--- Input data Enclosed Below ---
(* ===== verification/Compose.v ===== *)
(** * The parts put together

    What the client does over the connectors of the crate: through the wrappers
    that the TLS and the proxy connector put around a stream it behaves as over
    the stream itself. *)
From S2P Require Import Prelude RustStd Utf8 Httparse Io Uri Response Request Body Connect Client Relate.
From S2P Require Import Tunnel Net Dns Http Eyeballs Https Proxy.

(** ** The wrappers are simulations *)

Section wrappers.
Context {T : Type} `{TLS : TlsLib T, CT : Conn T, CN : Conn NativeTlsStream}.

Definition is_plain (t : T) (m : MaybeHttpsStream) : Prop := m = Https.Http t.
Definition is_secure (t : NativeTlsStream) (m : MaybeHttpsStream) : Prop :=
  m = Https.Https (MkTlsStream t).

#[export] Instance plain_sim : ConnSim is_plain.
Proof.
  split.
  - intros t ? n ->. cbn. by destruct (io_read t n) as [[]| | |].
  - intros t ? bs ->. cbn. by destruct (io_write_all t bs).
  - intros t ? n ->. cbn. by destruct (poll_read t n).
Qed.

#[export] Instance secure_sim : ConnSim is_secure.
Proof.
  split.
  - intros t ? n ->. cbn. by destruct (io_read t n) as [[]| | |].
  - intros t ? bs ->. cbn. by destruct (io_write_all t bs).
  - intros t ? n ->. cbn. by destruct (poll_read t n).
Qed.
End wrappers.

Section proxy_wrappers.
Context {T : Type} `{TT : TokioTls T, CT : Conn T, CS : Conn Proxy.TlsStream}.

Definition is_regular (t : T) (m : ProxyStream) : Prop := m = Regular t.

#[export] Instance regular_sim : ConnSim is_regular.
Proof.
  split.
  - intros t ? n ->. cbn. by destruct (io_read t n) as [[]| | |].
  - intros t ? bs ->. cbn. by destruct (io_write_all t bs).
  - intros t ? n ->. cbn. by destruct (poll_read t n).
Qed.
End proxy_wrappers.

(** ** The client over TLS and over proxies *)

Section https_client.
Context `{BP : Build, LC : Lowercase, HL : HttpLib, UL : UriLib, HY : HyperLib, SL : StatusLib}.
Context {T W C B : Type} `{TLS : TlsLib T, CT : Conn T, CS : Conn NativeTlsStream}.
Context `{CN : !Connect W C T, RS : ReqStream B}.
Implicit Types (self : HttpsConnector C) (req : Request B).

Lemma https_connect_plain polls self dst w :
  dst_scheme dst ≠ HTTPS → force_https self = false →
  io_rel (λ x y, is_plain x.1 y.1) (connect (http self) dst w) (https_connect polls self dst w).
Proof.
  intros Hs Hf. unfold https_connect. rewrite bool_decide_false, Hf by done. cbn [negb andb].
  unfold mbind, io_bind. by destruct (connect (http self) dst w) as [[[tcp c]|e|p|] w1].
Qed.

(** C16: the client cannot tell the HTTPS connector from what is below it.  For
    a URL that is not [https] a request runs as over the inner connector, or,
    when [https] is forced, fails at once without connecting; for an [https]
    URL it runs as an exchange over the protected stream the
    handshake gives, with enough polls of the handshake: the same result or
    error, the same effect, the same status and headers, and bodies that
    every consumer reads alike. *)
Theorem https_client_transparent fuel uninit uninit' self req w :
  let dst := MkDestination (rq_uri req) in
  let over polls := request (CN:=https_connector polls) fuel uninit uninit' (MkClient self) req w in
  (dst_scheme dst ≠ HTTPS → ∀ polls,
     if force_https self then over polls = (Err FORCED, w)
     else io_rel (response_sim is_plain)
            (request fuel uninit uninit' (MkClient (http self)) req w) (over polls)) ∧
  (∀ tcp c w' s, dst_scheme dst = HTTPS →
     connect (http self) dst w = (Ok (tcp, c), w') →
     handshakes (tls_connect (Https.tls self) (dst_host dst) tcp) s →
     ∃ n, ∀ polls, n ≤ polls →
       io_rel (response_sim is_secure) (exchange fuel uninit uninit' s req, w') (over polls)).
Proof.
  intros dst over. split.
  - intros Hs polls. destruct (force_https self) eqn:Hf.
    + unfold over, request. cbn [Client.inner].
      change (connect self (MkDestination (rq_uri req)) w) with (https_connect polls self dst w).
      unfold https_connect. by rewrite bool_decide_false, Hf by done.
    + apply (request_sim is_plain). by apply https_connect_plain.
  - intros tcp c w' s Hs Hc Hh.
    destruct (https_handshake_completes self dst w tcp c w' s Hs Hc Hh) as [n Hn].
    exists n. intros polls Hle. unfold over, request. cbn [Client.inner].
    change (connect self (MkDestination (rq_uri req)) w) with (https_connect polls self dst w).
    rewrite (Hn polls Hle), bind_Ok. split; [|done]. by apply exchange_sim; [apply _|].
Qed.
End https_client.

Section proxy_client.
Context `{BP : Build, LC : Lowercase, HL : HttpLib, UL : UriLib, HY : HyperLib, SL : StatusLib}.
Context `{HDR : HeaderLib, BL : BytesLib, UT : !UriText}.
Context {T W C B : Type} `{BS : BufStream T, OB : !Observed T, TT : TokioTls T}.
Context `{CT : Conn T, CS : Conn Proxy.TlsStream, CN : !Connect W C T, RS : ReqStream B}.
Implicit Types (self : ProxyConnector C) (req : Request B).

(** Without a matching proxy: the stream of the inner connector, wrapped,
    or its error, wrapped. *)
Lemma proxy_connect_none fuel polls self dst w :
  match_proxy self dst = None →
  proxy_connect fuel polls self dst w =
    match connect (connector self) dst w with
    | (Ok (t, c), w) => (Ok (Regular t, c), w)
    | (Err e, w) => (Err (io_err (text e)), w)
    | (Panic p, w) => (Panic p, w)
    | (Spin, w) => (Spin, w)
    end.
Proof.
  intros Hm. unfold proxy_connect. rewrite Hm. unfold mbind, io_bind, wrapped.
  by destruct (connect (connector self) dst w) as [[[t c]|e|p|] w1].
Qed.

(** C17: to the program the proxy connector without a proxy for the
    destination is the connector inside: it prints the same, or panics in the
    same way, and leaves the same world. *)
Theorem proxy_client_transparent fuel polls F uninit uninit' n self req w :
  match_proxy self (MkDestination (rq_uri req)) = None →
  fetch (CN:=proxy_connector fuel polls) F uninit uninit' n self req w =
  fetch F uninit uninit' n (connector self) req w.
Proof.
  intros Hm. unfold fetch, request, Client_new. cbn [Client.inner].
  change (connect self (MkDestination (rq_uri req)) w)
    with (proxy_connect fuel polls self (MkDestination (rq_uri req)) w).
  rewrite proxy_connect_none by done.
  destruct (connect (connector self) _ w) as [[[t c]|e|p|] w1]; try done.
  rewrite !bind_Ok. f_equal. symmetry.
  apply (consume_sim is_regular). by apply exchange_sim; [apply _|].
Qed.
End proxy_client.

(** ** The program from end to end *)

Section served.
Context `{BP : Build, LC : Lowercase, HL : HttpLib, UL : UriLib, HY : HyperLib, SL : StatusLib}.
Context {W T B : Type} `{CT : Conn T, DL : !Delivers T, RS : ReqStream B}.

(** What a server answers: a head and a payload, such that the head is
    well-formed and fits in the buffer, and the payload is within the content
    length it declares. *)
Record Answer := MkAnswer {
  an_version : bytes;
  an_code : N;
  an_reason : bytes;
  an_fields : list (bytes * bytes);
  an_payload : bytes
}.

Definition an_head (a : Answer) : bytes :=
  render_head (an_version a) (an_code a) (an_reason a) (an_fields a).

Definition well_formed (a : Answer) : Prop :=
  plain_status (an_version a) (an_code a) (an_reason a) ∧
  Forall plain_field (an_fields a) ∧ length (an_head a) ≤ BUF_LEN ∧
  (len (an_payload a) < COUNTER_BOUND)%N ∧
  not_over (find_content_length (map received (an_fields a))) (len (an_payload a)).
--- End of Enclosed Input data ---
Task item » Your task is to reproduce, exactly and exclusively, the lines from the one holding "Definition an_head (a" through the final line of the listing.

Exercise response »
Definition an_head (a : Answer) : bytes :=
  render_head (an_version a) (an_code a) (an_reason a) (an_fields a).

Definition well_formed (a : Answer) : Prop :=
  plain_status (an_version a) (an_code a) (an_reason a) ∧
  Forall plain_field (an_fields a) ∧ length (an_head a) ≤ BUF_LEN ∧
  (len (an_payload a) < COUNTER_BOUND)%N ∧
  not_over (find_content_length (map received (an_fields a))) (len (an_payload a)).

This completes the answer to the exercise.